魔法学院の学院長室、オスマン氏の前に立ちながら、コルベールは何度目かの深~~いため息をついた。
見ている方が憂鬱になりそうな、悲しげなため息である。
「……その、きみ。どうしたんじゃね」
オスマン氏が声をかける。
「すみません、いえね、少し悲しいことがあったもので……」
コルベールは粉々に破壊された『愉快なヘビくん』のことを思い出して、せつなそうに言った。
「して、オールド・オスマン。わたしを呼ばれたのは、何用で?」
「ああ、なに。以前きみが届け出ていた休暇届な、受理することにした」
「おお、そうですか!」
コルベールはぱっと顔を輝かせた。
コルベールの変わり身の早さに半ば呆れながら、オスマン氏は言った。
「またタルブかね?飽きんな、きみも」
「ええ、なにしろ実に興味深い!かの地に生える植物には、なにか特殊な性質があります。研究を進めれば、魔法に影響を与えるやも……」
「ああ、うん、わかったから」
話が長くなりそうだったので、オスマン氏は早めに切り上げた。この話も、もう何度も聞かされているのである。

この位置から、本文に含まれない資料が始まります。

Lemma find_user_in iam userId u :
  nm_iam_find_user iam userId = Some u -> u ∈ iam_users iam /\ u_id u = userId.
Proof. intros [Hin He%streq_spec]%List.find_some. split; [by apply list_elem_of_In | done]. Qed.

(** The first user with an id is the one that is updated. *)
Lemma update_user_first users userId u u' :
  List.find (fun user => streq (u_id user) userId) users = Some u ->
  u_id u' = u_id u -> u_fingerprint u' = u_fingerprint u ->
  map u_id (update_user users userId (fun _ => u')) = map u_id users /\
  map u_fingerprint (update_user users userId (fun _ => u')) = map u_fingerprint users.
Proof.
  induction users as [| v us IH]; cbn; [done |]. destruct (streq (u_id v) userId); cbn.
  - by intros [= ->] -> ->.
  - intros Hf Ei Ef. by destruct (IH Hf Ei Ef) as [-> ->].
Qed.

Lemma add_role_inv userId roleId iam :
  iam_inv iam -> iam_inv (exec (nm_iam_add_role_to_user userId roleId) iam).
Proof.
  intros Hi. unfold nm_iam_add_role_to_user. rewrite exec_hget.
  destruct (nm_iam_find_user iam userId) as [u |] eqn:Eu; [| done].
  destruct (nm_iam_find_role iam roleId); [| done].
  unfold nm_iam_user_add_role. destruct (ss_insert (u_roles u) roleId) as [b roles].
  assert (Hi1 : iam_inv (iam {{ iam_users := update_user (iam_users iam) userId (fun _ => u {{ u_roles := roles }}) }})).
  { destruct (update_user_first _ _ u (u {{ u_roles := roles }}) Eu) as [E1 E2]; [by destruct u | by destruct u |].
    by apply iam_inv_keys. }
  rewrite exec_hmod, exec_seq. destruct b; [| exact Hi1].
  rewrite (proj2 (exec_notify _ userId (IamCoapError 0))). exact Hi1.
Qed.

(** *** The handlers, by branch *)

Lemma pairing_password_guarded rq iam iam' t :
  pairing_password_handle_request rq iam = Def (tt, iam', t) -> guarded OpPairingPassword rq iam iam'.
Proof.
  unfold pairing_password_handle_request. intros (b & Ha & Hk)%access_seq.
  destruct b; cbn [negb] in Hk; [| by apply emit_same in Hk; left].
  destruct (rq_fingerprint rq) as [fp |] eqn:Efp; [| by apply emit_same in Hk; left].
  apply parser_seq in Hk as (t1 & Hk).
  destruct (if rq_cbor rq then cv_parse <$> rq_payload rq else None) as [v |] eqn:Ev;
    [| by apply emit_same in Hk; left].
  destruct (rq_cbor rq); [| done]. apply fmap_Some in Ev as (payload & Hpay & ->).
  apply uof_seq in Hk as (password & Hdec & Hk). destruct password as [password |];
    [| by apply emit_same in Hk; left].
  apply uof_seq in Hk as (name & _ & Hk). rewrite u_hget in Hk.
  destruct (iam_pairingPassword iam) as [pp |] eqn:Epp; [| done].
  destruct (streq password pp) eqn:Es; cbn [negb] in Hk; [| by apply emit_same in Hk; left].
  apply streq_spec in Es as ->. right. split; [| by eapply finish_inv].
  split; [by rewrite Efp |]. by exists payload, pp.
Qed.

Lemma pairing_local_guarded rq iam iam' t :
  pairing_local_handle_request rq iam = Def (tt, iam', t) -> guarded OpPairingLocal rq iam iam'.
Proof.
  unfold pairing_local_handle_request. intros (b & Ha & Hk)%access_seq.
  destruct (negb b || negb (rq_local rq)) eqn:Eb; [by apply emit_same in Hk; left |].
  apply orb_false_iff in Eb as [->%negb_false_iff Hl%negb_false_iff].
  destruct (rq_fingerprint rq) as [fp |] eqn:Efp; [| by apply emit_same in Hk; left].
  apply parser_seq in Hk as (t1 & Hk).
  destruct (if rq_cbor rq then cv_parse <$> rq_payload rq else None) as [v |];
    [| by apply emit_same in Hk; left].
  apply uof_seq in Hk as (name & _ & Hk). right. split; [| by eapply finish_inv].
  split; [by rewrite Efp | done].
Qed.
(* ===== verification/TunnelApp.v ===== *)
(** * The TCP tunnel device application (src/apps/tcp_tunnel_device)

    The application reads its configuration, users and services from files of JSON, hands them
    to the device and to access management, and writes the users back whenever one changes.
    Files and the interfaces of cJSON are those of AppFiles.v and PoliciesJson.v, users and
    roles those of Iam.v. The theorems: users and access decisions survive a restart, and what
    the default configuration permits. Allocations succeed where the code does not look;
    printing to the terminal is left out. *)

From stdpp Require Import sets gmap.
From S2P Require Import Prelude Collections Policies PoliciesJson Iam IamJson AppFiles.

#[local] Open Scope Z_scope.
#[local] Open Scope string_scope.
#[local] Open Scope list_scope.
#[local] Open Scope handler_scope.

#[local] Notation "m ;;+ k" := (ubind m (fun _ => k)) (at level 199, right associativity) : handler_scope.

Section TunnelApp.
Context {J : Type} `{CJson J, !CJsonText J} `{Strtod} {T : Type} `{StringSet T} {M : Type} `{StringMap M}.

Abbreviation nm_policy := (nm_policy (T := T)).
Abbreviation nm_statement := (nm_statement (T := T)).
Abbreviation nm_iam_user := (nm_iam_user (T := T) (M := M)).
Abbreviation nm_iam_role := (nm_iam_role (T := T)).
Abbreviation nm_iam := (nm_iam (T := T) (M := M)).

(** ** tcp_tunnel_state.c *)

Record tcp_tunnel_state : Type := mk_tts {
  ts_users : list nm_iam_user;
  ts_pairingPassword : option string;
  ts_pairingServerConnectToken : option string
}.

Definition tcp_tunnel_state_init : tcp_tunnel_state := mk_tts [] None None.

(** A member made by [cJSON_CreateString] from a pointer that may be NULL. *)
Definition add_pointer (json : J) (name : string) (s : option string) : J :=
  match s with
  | Some s => cJSON_AddItemToObject json name (cJSON_CreateString s)
  | None => cj_add_null json name
  end.

Definition state_json (state : tcp_tunnel_state) : J :=
  let json := cJSON_CreateObject in
  let json := add_pointer json "PairingPassword" (ts_pairingPassword state) in
  let json := add_pointer json "PairingServerConnectToken" (ts_pairingServerConnectToken state) in
  cJSON_AddItemToObject json "Users" (to_array (map nm_iam_user_to_json (ts_users state))).

(** The result of the save is not looked at. *)
Definition write_state_to_file (os : io) (stateFile : string) (state : tcp_tunnel_state) : app bool :=
  json_config_save os stateFile (state_json state) ;;;
  hret true.

Definition save_tcp_tunnel_state (os : io) (stateFile : string) (state : tcp_tunnel_state) : app bool :=
  write_state_to_file os stateFile state.

(** [passwords] are the results of the two calls of [random_password]. *)
Definition create_default_tcp_tunnel_state (passwords : option string * option string) (os : io)
    (stateFile : string) : app bool :=
  let state := tcp_tunnel_state_init in
  let state := state {{ ts_pairingPassword := passwords.1 }} in
  let state := state {{ ts_pairingServerConnectToken := passwords.2 }} in
  write_state_to_file os stateFile state.

Definition load_tcp_tunnel_state (passwords : option string * option string) (save load : io)
    (state : tcp_tunnel_state) (stateFile : string) : app (bool * tcp_tunnel_state) :=
  let* found := json_config_exists stateFile in
  (if negb found then create_default_tcp_tunnel_state passwords save stateFile ;;; hskip else hskip) ;;;
  let* json := json_config_load load stateFile in
  match json with
  | None => hret (false, state)
  | Some json =>
      let pairingPassword := cJSON_GetObjectItem json "PairingPassword" in
      let pairingServerConnectToken := cJSON_GetObjectItem json "PairingServerConnectToken" in
      let users := cJSON_GetObjectItem json "Users" in
      let state := match string_item pairingPassword with
                   | Some s => state {{ ts_pairingPassword := Some s }}
                   | None => state end in
      let state := match string_item pairingServerConnectToken with
                   | Some s => state {{ ts_pairingServerConnectToken := Some s }}
                   | None => state end in
      let state := match users with
                   | Some users =>
                       if cJSON_IsArray users
                       then state {{ ts_users ::= fun l => l ++ omap nm_iam_user_from_json (cj_items users) }}
                       else state
                   | None => state end in
      hret (true, state)
  end.

(** ** iam_config.c *)

Record iam_config : Type := mk_iam_config {
  ic_roles : list nm_iam_role;
  ic_policies : list nm_policy
}.

Definition iam_config_init : iam_config := mk_iam_config [] [].

(** A policy with one statement that allows some actions, and a role with some policies: the
    blocks of [create_default_iam_config]. *)
Definition allow_policy (id : string) (actions : list string) : nm_policy :=
  let stmt := fold_left (fun stmt action => (nm_statement_add_action stmt action).2) actions
                (nm_statement_new NM_EFFECT_ALLOW) in
  (nm_policy_add_statement (nm_policy_new id) stmt).2.

Definition role_with (id : string) (policies : list string) : nm_iam_role :=
  fold_left (fun role policy => (nm_iam_role_add_policy role policy).2) policies (nm_iam_role_new id).

Definition default_policies : list nm_policy :=
  [ allow_policy "PasswordPairing" ["Pairing:Get"; "Pairing:Password"];
    allow_policy "LocalPairing" ["Pairing:Get"; "Pairing:Local"];
    allow_policy "TunnelAll" ["TcpTunnel:GetService"; "TcpTunnel:Connect"; "TcpTunnel:ListServices"];
    allow_policy "Paired" ["Pairing:Get"] ].

Definition default_roles : list nm_iam_role :=
  [ role_with "Unpaired" ["PasswordPairing"; "LocalPairing"];
    role_with "Admin" ["TunnelAll"; "Paired"];
    role_with "User" ["TunnelAll"; "Paired"] ].

Definition iam_config_json (policies : list nm_policy) (roles : list nm_iam_role) : J :=
  let root := cJSON_CreateObject in
  let root := cJSON_AddItemToObject root "Policies" (to_array (map nm_policy_to_json policies)) in
  cJSON_AddItemToObject root "Roles" (to_array (map nm_iam_role_to_json roles)).

Definition create_default_iam_config (os : io) (iamConfigFile : string) : app bool :=
  json_config_save os iamConfigFile (iam_config_json default_policies default_roles) ;;;
  hret true.

(** The loops of [load_iam_config]: the items before one that cannot be parsed are kept. *)
Fixpoint parse_until {A} (parse : J -> option A) (items : list J) (vector : list A) : bool * list A :=
  match items with
  | [] => (true, vector)
  | item :: rest =>
      match parse item with
      | None => (false, vector)
      | Some a => parse_until parse rest (vector ++ [a])
      end
  end.

Definition load_iam_config (save load : io) (iamConfig : iam_config) (iamConfigFile : string) :
    app (bool * iam_config) :=
  let* found := json_config_exists iamConfigFile in
  (if negb found then create_default_iam_config save iamConfigFile ;;; hskip else hskip) ;;;
  let* config := json_config_load load iamConfigFile in
  match config with
  | None => hret (false, iamConfig)
  | Some config =>
      if negb (cJSON_IsObject config) then hret (false, iamConfig)
      else
        match cJSON_GetObjectItem config "Policies", cJSON_GetObjectItem config "Roles" with
        | Some policies, Some roles =>
            if negb (cJSON_IsArray policies) || negb (cJSON_IsArray roles) then hret (false, iamConfig)
            else
              let '(parsed, ps) := parse_until nm_policy_from_json (cj_items policies) (ic_policies iamConfig) in
              let iamConfig := iamConfig {{ ic_policies := ps }} in
              if negb parsed then hret (false, iamConfig)
              else
                let '(parsed, rs) := parse_until nm_iam_role_from_json (cj_items roles) (ic_roles iamConfig) in
                hret (parsed, iamConfig {{ ic_roles := rs }})
        | _, _ => hret (false, iamConfig)
        end
  end.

「申請どおり、休暇は一週間じゃ。のんびり研究に励みなさい」
「ありがとうございます!それでは、オールド・オスマン。失礼しますぞ」
コルベールはぺこりと頭を下げて、学院長室を退出した。
コルベールが退出すると、オスマン氏は、王宮から届けられた手紙を取り出した。上等な羊皮紙の封筒に、トリステイン王国の百合の花押がされている。
ふむ……、と呟きながら、オスマン氏は封筒から手紙を取り出し、眺めた。
しばらくするとノックの音がした。オスマン氏は「鍵はかかっておらぬ。入ってきなさい」と声をかけた。
秘書を雇わねばならぬな、とオスマン氏が考えていると、扉が開いて、一人のスレンダーな少女が入ってきた。
桃色がかったブロンドの髪に、大粒の鳶色の瞳。ルイズであった。
「わたくしをお呼びと聞いたものですから……」
ルイズは言った。オスマン氏は、両手を広げて立ち上がり、この小さな来訪者を歓迎した。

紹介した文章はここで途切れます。